While hospital authorities said he died of tuberculosis and meningitis Friday, his family alleged he had been poisoned by the authorities.
Saud was a merchant who owned the plot in Karachi from where US journalist Daniel Pearl's body was found in 2002, weeks after being kidnapped while on assignment to track the Al Qaeda trail in Pakistan.
He was first on Pakistan's most wanted list and carried a prize money of Rs.3 million. His name first surfaced when the police recovered Pearl's remains on May 17, 2002, from his plot in Ahsanabad, Gadap town.

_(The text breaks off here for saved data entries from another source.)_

Lemma threshold_idempotent_witness :
  ∃ self',
    threshold (Some 10%Z) (Some 15%Z) (Some 300%Z) sample_volume
      = Run (Returned ()) self' [] ∧
    threshold (Some 10%Z) (Some 15%Z) (Some 300%Z) self'
      = Run (Returned ()) self' [].
Proof.
  destruct (threshold_idempotent (Some 10%Z) (Some 15%Z) 300%Z sample_volume)
    as (self' & Hr & Hr' & _); [reflexivity | reflexivity |].
  by exists self'.
Defined.

(** X9. [threshold(vmin, vmax, replaceWith)] with [vmin] above [vmax],
    both brought into the scalar type of the image, selects nothing: when
    [float] can take the three numbers it returns and the volume is what it
    was.  So it is for [vmin] above [vmax] when both are scalars of the
    type. *)
Theorem threshold_empty_range (lo hi r : Z) (self : Volume) :
  let ty := GetScalarType (imagedata self) in
  float_fits lo = true → float_fits hi = true → float_fits r = true →
  ((clamp_to ty hi < clamp_to ty lo)%Z →
     threshold (Some lo) (Some hi) (Some r) self = Run (Returned ()) self []) ∧
  (in_type ty lo → in_type ty hi → (hi < lo)%Z →
     threshold (Some lo) (Some hi) (Some r) self = Run (Returned ()) self []).
Proof.
  intros ty Hlo Hhi Hr.
  assert ((clamp_to ty hi < clamp_to ty lo)%Z →
          threshold (Some lo) (Some hi) (Some r) self
            = Run (Returned ()) self []) as Hempty.
  { intros Hlt. rewrite threshold_Some by (by cbn; rewrite ?Hlo, ?Hhi).
    f_equal. subst ty. destruct self as [[dims ty voxels]].
    unfold threshold_output, imagedata in *.
    cbn [_image GetDimensions GetScalarType Voxels] in *. do 2 f_equal.
    rewrite <- (List.map_id voxels) at 2. apply List.map_ext.
    intros x. unfold threshold_voxel, is_in, lower_of, upper_of. cbn.
    destruct (Z.leb_spec (clamp_to ty lo) x),
             (Z.leb_spec x (clamp_to ty hi)); cbn; try done. lia. }
  split; [done|]. intros Hlo' Hhi' Hlt. apply Hempty.
  by rewrite !clamp_to_id.
Qed.

Lemma threshold_empty_range_witness :
  threshold (Some 15%Z) (Some 10%Z) (Some 0%Z) sample_volume
    = Run (Returned ()) sample_volume [].
Proof.
  destruct (threshold_empty_range 15%Z 10%Z 0%Z sample_volume)
    as [Hempty _]; [reflexivity..|].
  apply Hempty. by vm_compute.
Defined.

(** Thresholds above the scalar type, the lower one above the upper one:
    both become the largest scalar, and the voxel that has it is replaced. *)
Example threshold_crossed_above_type :
  Voxels (imagedata (final (threshold (Some 400%Z) (Some 300%Z) (Some 1%Z)
                                      (mkVolume (mkImage (2, 1, 1)%Z
                                         VTK_UNSIGNED_CHAR [7; 255]%Z)))))
    = [7; 1]%Z.
Proof. reflexivity. Qed.

(** ** The warp and the store of meshes *)

Section WarpFrame.
Context `{Native}.

Lemma Actor_init_PolyData_frame (settings : Settings) (l : loc)
    (c : option ColorSpec) (alpha : option Q) (cn : bool) (σ : store) :
  l ∈ dom σ →
  ∃ a σ',
    Actor_init settings (InPolyData l) c alpha cn σ = Run (Returned a) σ' [] ∧
    (poly a = l ∨ poly a ∉ dom σ) ∧
    ∀ l', l' ∈ dom σ → l' ≠ l → σ' !! l' = σ !! l'.
Proof.
  intros Hdom. unfold Actor_init.
  rewrite bind_run. cbv [mbind M_bind bind mret M_ret ret update load].
  cbn [result final console].
  destruct (GetNumberOfCells (σ !!! l) =? 0) eqn:E; cbn [result final console app].
  - set (pd1 := SetVerts _ (σ !!! l)).
    destruct (Actor_finish_others settings c alpha cn l newMapper newProperty
                (<[l := pd1]> σ))
      as (a & σ' & -> & Hown & _ & _ & _ & Hothers & _).
    { apply elem_of_dom. rewrite lookup_insert_eq. by eexists. }
    exists a, σ'. split_and!; [done | |].
    + destruct Hown as [|Hnew]; [by left | right].
      intros Hin. apply Hnew. rewrite dom_insert_L. apply elem_of_union. by right.
    + intros l' Hl' Hne. rewrite Hothers; [by rewrite lookup_insert_ne | | done].
      rewrite dom_insert_L. apply elem_of_union. by right.
  - destruct (Actor_finish_others settings c alpha cn l newMapper newProperty σ)
      as (a & σ' & -> & Hown & _ & _ & _ & Hothers & _); [done|].
    by exists a, σ'.
Qed.

Lemma transformFilter_frame (settings : Settings) (l : loc)
    (transform : vtkThinPlateSplineTransform) (σ : store) :
  ∃ tfa σ',
    transformFilter settings l transform σ = Run (Returned tfa) σ' [] ∧
    (poly tfa ∉ dom σ) ∧
    ∀ l', l' ∈ dom σ → σ' !! l' = σ !! l'.
Proof.
  unfold transformFilter.
  rewrite (bind_step _ _ σ σ (σ !!! l)) by done.
  destruct (alloc_frame
              (vtkThinPlateSplineWarp (Basis transform)
                 (SourceLandmarks transform) (TargetLandmarks transform)
                 (σ !!! l)) σ)
    as (out & σ1 & Hr & Hfresh & Hout & Hframe).
  rewrite (bind_step _ _ σ σ1 out) by done.
  assert (Hsub : ∀ l', l' ∈ dom σ → l' ∈ dom σ1).
  { intros l' Hl'. apply elem_of_dom. rewrite Hframe by done.
    by apply elem_of_dom. }
  destruct (Actor_init_PolyData_frame settings out None (Some 1%Q) false σ1)
    as (a & σ' & Hinit & Hown & Hothers).
  { apply elem_of_dom. by eexists. }
  exists a, σ'. split_and!; [done | |].
  - destruct Hown as [->|Hnew]; [done|]. intros Hin. by apply Hnew, Hsub.
  - intros l' Hl'. rewrite Hothers, Hframe; [done.. | by apply Hsub |].
    by intros ->.
Qed.

(** X10. With as many target points as source points [thinPlateSpline]
    returns a new actor and the transform, whose landmarks are the points
    given, in their order, with sigma 1 and the basis asked for. Nothing is
    printed, the new actor is on a new mesh object, and no mesh that
    existed before is changed. *)
Theorem thinPlateSpline_equal_lengths (settings : Settings) (actor : Actor)
    (sourcePts targetPts : list Point)
    (userFunctions : option BasisFunctions) (σ : store) :
  length sourcePts = length targetPts →
  ∃ tfa transform σ',
    thinPlateSpline settings actor sourcePts targetPts userFunctions σ
      = Run (Returned (tfa, transform)) σ' [] ∧
    SourceLandmarks transform = sourcePts ∧
    TargetLandmarks transform = targetPts ∧
    Sigma transform = 1%Q ∧ Basis transform = userFunctions ∧
    (poly tfa ∉ dom σ) ∧
    ∀ l, l ∈ dom σ → σ' !! l = σ !! l.
Proof.
  intros Hlen. unfold thinPlateSpline.
  rewrite (bind_step _ _ σ σ sourcePts).
  2:{ rewrite set_landmarks_in_range by (cbn; lia). by rewrite drop_0, firstn_all. }
  rewrite Nat.eqb_refl. cbn [negb].
  rewrite (bind_step _ _ σ σ tt) by done.
  rewrite (bind_step _ _ σ σ targetPts).
  2:{ rewrite set_landmarks_in_range by (cbn; lia).
      by rewrite drop_0, Hlen, firstn_all. }
  destruct (polydata_frame true actor σ) as (l & σ1 & Hl & Hf1 & _ & _).
  rewrite (bind_step _ _ σ σ1 l) by done.
  set (transform := mkThinPlate _ _ _ _).
  destruct (transformFilter_frame settings l transform σ1)
    as (tfa & σ' & Htf & Hnew & Hf2).
  rewrite (bind_step _ _ σ1 σ' tfa) by done.
  assert (Hsub : ∀ l', l' ∈ dom σ → l' ∈ dom σ1).
  { intros l' Hl'. apply elem_of_dom. rewrite Hf1 by done.
    by apply elem_of_dom. }
  exists tfa, transform, σ'. split_and!; [done.. | |].
  - intros Hin. by apply Hnew, Hsub.
  - intros l0 Hl0. rewrite Hf2, Hf1; [done..|]. by apply Hsub.
Qed.

End WarpFrame.

Lemma thinPlateSpline_equal_lengths_witness :
  ∃ tfa transform σ',
    thinPlateSpline (H := pass_through) default_settings moved_actor
        [(0, 0, 0)%Q] [(1, 1, 1)%Q] None {[ 1%positive := sample_mesh ]}
      = Run (Returned (tfa, transform)) σ' [] ∧
    TargetLandmarks transform = [(1, 1, 1)%Q] ∧
    σ' !! 1%positive = Some sample_mesh.
Proof.
  destruct (thinPlateSpline_equal_lengths (H := pass_through) default_settings
              moved_actor [(0, 0, 0)%Q] [(1, 1, 1)%Q] None
              {[ 1%positive := sample_mesh ]})
    as (tfa & transform & σ' & Hr & _ & Ht & _ & _ & _ & Hf); [done|].
  exists tfa, transform, σ'. split_and!; [done..|].
  rewrite Hf; [done|]. apply elem_of_dom. by eexists.
Defined.

(** ** Moving an actor that has a trail or a shadow *)

(** On a buffer that is not empty [updateTrail] returns; the position and
    the length of the buffer are kept, and the last entry of the buffer is
    then a recorded point: the current position, or one closer to it than
    the segment size. *)
Lemma updateTrail_returns (self : Node) :
  trail self ≠ None → trailPoints self ≠ [] →
  is_array (trailOffset self) = false →
  ∃ b self' lastpos,
    updateTrail self = Run (Returned b) self' [] ∧
    GetPosition self' = GetPosition self ∧
    diagonalSize self' = diagonalSize self ∧
    trailSegmentSize self' = trailSegmentSize self ∧
    trailOffset self' = trailOffset self ∧
    trail self' ≠ None ∧
    length (trailPoints self') = length (trailPoints self) ∧
    last (trailPoints self') = Some (Some lastpos) ∧
    (lastpos = currentpos self ∨
     norm_below (vec_sub (currentpos self) lastpos) (trailSegmentSize self)
       = true).
Proof.
  intros Htrail Hne Ho.
  assert (0 < length (trailPoints self)) as Hlen
    by (destruct (trailPoints self); [done | cbn; lia]).
  destruct (last (trailPoints self)) as [[lastpos|]|] eqn:Hlast.
  - destruct (norm_below (vec_sub (currentpos self) lastpos)
                         (trailSegmentSize self)) eqn:Hn.
    + exists false, self, lastpos.
      rewrite (updateTrail_skip self lastpos) by done. by split_and!; auto.
    + rewrite (updateTrail_append self lastpos) by done. cbv zeta.
      eexists true, _, (currentpos self). split; [reflexivity|].
      cbn [GetPosition diagonalSize trailSegmentSize trailOffset trail
           trailPoints].
      split_and!; [done.. | apply length_tail_snoc | | by left].
      apply last_Some in Hlast as [l' Hl']. rewrite Hl'.
      destruct l' as [|x0 l'']; [done|]. cbn [app tail].
      by rewrite <- app_assoc, last_app.
  - rewrite updateTrail_fill by done.
    eexists false, _, (currentpos self). split; [reflexivity|].
    cbn [GetPosition diagonalSize trailSegmentSize trailOffset trail
         trailPoints].
    split_and!; [done.. | by rewrite length_replicate | | by left].
    rewrite last_lookup, length_replicate.
    apply lookup_replicate. split; [done | lia].
  - apply last_None in Hlast. done.
Qed.

Lemma move_unfold (c : Moving.Move) (self : Moving.Mover) :
  Moving.move c self =
    (Moving.on_node
       (SetPosition (Moving.destination c (GetPosition (Moving.node self))));;
     Moving.after_move) self.
Proof.
  destruct c; cbn [Moving.move];
    unfold Moving.pos, Moving.addPos, Moving.x, Moving.y, Moving.z,
           Moving.destination;
    rewrite ?(bind_step _ _ self self self) by done;
    by destruct (GetPosition (Moving.node self)) as [[p0 p1] p2].
Qed.

Lemma shadow_step (self : Moving.Mover) :
  ∃ self',
    (self ← get;
     match Moving.shadow self with
     | Some _ => Moving.updateShadow
     | None => mret ()
     end) self = Run (Returned ()) self' [] ∧
    Moving.node self' = Moving.node self ∧
    Moving.shadowX self' = Moving.shadowX self ∧
    Moving.shadowY self' = Moving.shadowY self ∧
    Moving.shadowZ self' = Moving.shadowZ self ∧
    Moving.shadow self' =
      shadow_place self (GetPosition (Moving.node self)) <$> Moving.shadow self.
Proof.
  rewrite (bind_step _ _ self self self) by done.
  destruct (Moving.shadow self) as [s|] eqn:Hs.
  - unfold Moving.updateShadow, shadow_place.
    rewrite (bind_step _ _ self self self) by done.
    destruct (GetPosition (Moving.node self)) as [[p0 p1] p2].
    unfold Moving.shadow_SetPosition.
    destruct (Moving.shadowX self) as [sx|] eqn:Hx;
      [|destruct (Moving.shadowY self) as [sy|] eqn:Hy;
        [|destruct (Moving.shadowZ self) as [sz|] eqn:Hz]];
      rewrite ?(bind_step _ _ self self self) by done; rewrite ?Hs;
      eexists; (split; [reflexivity|]); cbn; by rewrite ?Hs.
  - exists self. by rewrite Hs.
Qed.
(** ** A pass cut short by an exception, and a field listed twice *)

(** C4, as stated, fails. [carType] is an ENUM property with a non-empty
    filter array. Listed after a field whose filter is malformed, it is
    never reached: setFilters throws and the collection keeps its old
    filter, which holds no condition on [carType]. Listed twice, it gets two
    conditions. *)
Lemma setFilters_enum_condition_count :
  (malformedTableFilters !! "carType" = Some (Some ["SEDAN"])
   /\ attributeType <$> getPropertyInfoNN (Externals := Sample.externals) "carType"
                          (entityName (store Sample.world)) (metadata Sample.mainStore)
      = Ok "ENUM")
  /\ setFilters (Ext := Sample.externals) (Some malformedTableFilters) ["model"; "carType"]
                Sample.mainStore Sample.world
     = Throws SyntaxError Sample.world
  /\ conditions_on "carType"
       (pushed (filter (store (final
          (setFilters (Ext := Sample.externals) (Some malformedTableFilters)
                      ["model"; "carType"] Sample.mainStore Sample.world)))))
     = []
  /\ conditions_on "carType"
       (pushed (filter (store (final
          (setFilters (Ext := Sample.externals) (Some malformedTableFilters)
                      ["carType"; "carType"] Sample.mainStore Sample.world)))))
     = [ Plain {| property := "carType"; operator := JStr "in";
                  value := JArr [JStr "SEDAN"] |};
         Plain {| property := "carType"; operator := JStr "in";
                  value := JArr [JStr "SEDAN"] |} ].
Proof. repeat split; vm_compute; reflexivity. Qed.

According to his brother Mahmood, Saud left for South Africa after Pearl's remains were unearthed. He was apprehensive of his likely arrest in the high-profile murder case and fled the country, Daily Times reported Saturday.
The US's Federal Bureau of Investigation arrested him from South Africa on March 7, 2003, kept him at Guantanamo Bay for over two years and then handed him over to Pakistani authorities.
A Pakistani intelligence agency then secured his custody for investigation. He was never officially arrested or detained and lost contact with the family.
He was one of the 190 'missing' persons – held by intelligence agencies without trial. The family heard about his alleged detention last year through a man who was released by the same agency sometime ago, the newspaper said.
Its correspondent visiting the home found "the scared family exceedingly hostile and reluctant to allow interviews but told the media that there was no dying declaration."
Mahmood denied his brother had any links with the Pearl murder. He acknowledged, however, that Memon used to donate funds to the Al-Akhtar and Al-Rashid trusts. The two trusts were proscribed earlier this year, but they have challenged the government's action in the court.
"My brother knew nothing about Daniel Pearl or his killers. If he had killed Pearl, he would certainly have not buried him in his own plot," he said.
Mahmood said Saud died 20 days after being admitted to hospital.
Mahmood had appeared before the Supreme Court on May 14 in the forced disappearances' case along with his brother who was unable to speak as a result of alleged torture by an intelligence agency during an undeclared confinement that lasted an estimated three years, one month and 21 days. Memon's arrest was never brought on the record.